É também nesta área que podemos colocar as diversas patologias dos diferentes aparelhos corpóreos que podem beneficiar-se muito com a prática da atividade física.

É assim que o cardiologista prescreve exercícios físicos para os enfartados, após passar a fase aguda, ou para os hipertensos em fase compensada.

É assim também que o pediatra aconselha a prática da natação as crianças com problemas respiratórios, como bronquite crônica, por exemplo.

É ainda assim que o endocrinologista exige o exercício físico a ser executado metodicamente pelo obeso, ou ainda consegue promover uma grande diminuição da administração de insulina exógena nos diabéticos que fazem atividade física.

Sabemos também dos grandes benefícios conseguidos através da prática desportiva nos pacientes com paralisia cerebral, seqüelas de lesão do sistema nervoso central e com paraplegia.

Também sabemos da grande utilização da prescrição médica através do exercício físico para os distúrbios psíquicos e os viciados em drogas e alcoolismo. A descarga psíquica através do ato esportivo e considerada de grande valia.

Foram grandes os benefícios conseguidos na Europa e EUA com a utilização da bicicleta ergométrica para acelerar as hemodiálises dos pacientes com lesão renal crônica.
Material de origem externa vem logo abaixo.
(** *** What is executed *)

(** Requests that are executed once only: all but reads, whose data may be
    asked for again. *)
Definition once_only (m : ibhMeta) : bool :=
  negb (checkIfResponse (ibh_op_code m)) && negb (bool_decide (ibh_op_code m = RC_RDMA_READ_REQUEST)).
Definition passed_on (m : ibhMeta) : ibhMeta :=
  ibhMeta_psn (ibh_op_code m) (ibh_partition_key m) (ibh_dest_qp m) (ibh_psn m) (ibh_validPSN m).
Definition requests_passed (o : list ibhfsm_out) : list ibhMeta :=
  omap (fun x => match x with BMeta m => if once_only m then Some m else None | _ => None end) o.
Definition requests_accepted (l : list (ibhMeta * exhMeta)) : list ibhMeta :=
  omap (fun p => if once_only (fst p) then Some (passed_on (fst p)) else None) l.

Lemma decide_passes t m x :
  requests_passed (others (decide_packet t m x)) = requests_accepted (if accepts t m then [(m, x)] else []).
Proof.
  assert (once_only (passed_on m) = once_only m) as Ho by done.
  unfold decide_packet, accepts. destruct (checkIfResponse (ibh_op_code m)) eqn:Hr; cbn [negb andb].
  - assert (once_only m = false) as Hf by (unfold once_only; by rewrite Hr).
    unfold ibh_process, ibh_accept, ibh_duplicate, ibh_invalid. fold (passed_on m).
    repeat match goal with |- context [if ?b then _ else _] => lazymatch b with once_only _ => fail | _ => destruct b end end;
      try destruct (ibh_op_code m) eqn:Eop; cbn; rewrite ?Ho, ?Hf; done.
  - set (q := rx_window _ _). unfold ibh_process. destruct (in_order m q); [|destruct (duplicate q (ibh_psn m))].
    + unfold ibh_accept. fold (passed_on m). cbn [andb].
      repeat match goal with |- context [if ?b then _ else _] => lazymatch b with once_only _ => fail | _ => destruct b end end;
        cbn; rewrite Ho; by destruct (once_only m).
    + unfold ibh_duplicate. fold (passed_on m). destruct (bool_decide _) eqn:Er.
      * cbn. rewrite Ho. unfold once_only. rewrite Er. by rewrite andb_false_r.
      * by destruct (checkIfWrite (ibh_op_code m)), (is_ack m).
    + unfold ibh_invalid. by destruct (is_ack m), (sr_retryCounter q =? 7).
Qed.

Lemma others_app a b : others (a ++ b) = others a ++ others b.
Proof. apply omap_app. Qed.

Lemma passed_accepted t out h :
  requests_passed (snd (foldl access_once (t, out) h)) = requests_passed out ++ requests_accepted (acceptances t h).
Proof.
  revert t out. induction h as [|a h IH]; intros t out; cbn [foldl acceptances]; [by rewrite app_nil_r|].
  destruct a as [m x|k psn]; cbn [access_once app]; rewrite IH; [|done].
  unfold requests_passed at 1. rewrite omap_app. fold (requests_passed out).
  fold (requests_passed (others (decide_packet t m x))). rewrite decide_passes. unfold requests_accepted at 3.
  rewrite omap_app. by rewrite app_assoc.
Qed.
Enfim, se formos buscar os diversos aparelhos corpóreos, vamos verificar que muitas patologias podem ser melhor equacionadas através da prescrição de exercícios pela MEDICINA ESPORTIVA, a qual, ainda, bem dimensionada, poderá brevemente evitar que estas patologias ocorram pelo simples efeito preventivo adquirido pela prática da atividade física em toda a existência de cada indivíduo.

III - Educativa

A terceira grande área de atividade da MEDICINA ESPORTIVA situa-se na parte educativa.

A parte educativa pode ser exercida em três campos: entre os médicos em geral; entre a população desportiva; entre a população em geral.

Dentro da medicina, cabe ao médico especializado difundir, entre seus colegas, a importância de sua especialidade e, em particular, mostrar os reais benefícios obtidos com a atividade física, ampliando cada vez mais o número de profissionais da área de saúde que a preconizem como importante fator de saúde, trazendo com is-so grandes benefícios para seus pacientes.

Junto às pessoas que militam no esporte (dirigentes, técnicos e atletas), deve-se demonstrar os grandes benefícios que os atletas podem usufruir com o auxílio da MEDICINA ESPORTIVA, não só na sua selação inicial, no controle do seu treinamento e no tratamento especializado de suas lesões, para que tenhamos um esporte competitivo mais saudável, mas também para que os atletas possam competir durante um período maior com melhores resultados.

Finalmente, dentro da população em geral, mostrando a importância da atividade física como componente do ''trabalhar ou estudar", ''alimentar-se", ''dormir" e ''fazer esporte", definindo a atividade física como essencial, devendo ser praticada por todos desde o nascimento até os últimos dias de vida, desde que bem indica-da, e de forma competitiva, se possível, desde que seja no esporte ideal e iniciando-se em idade correta.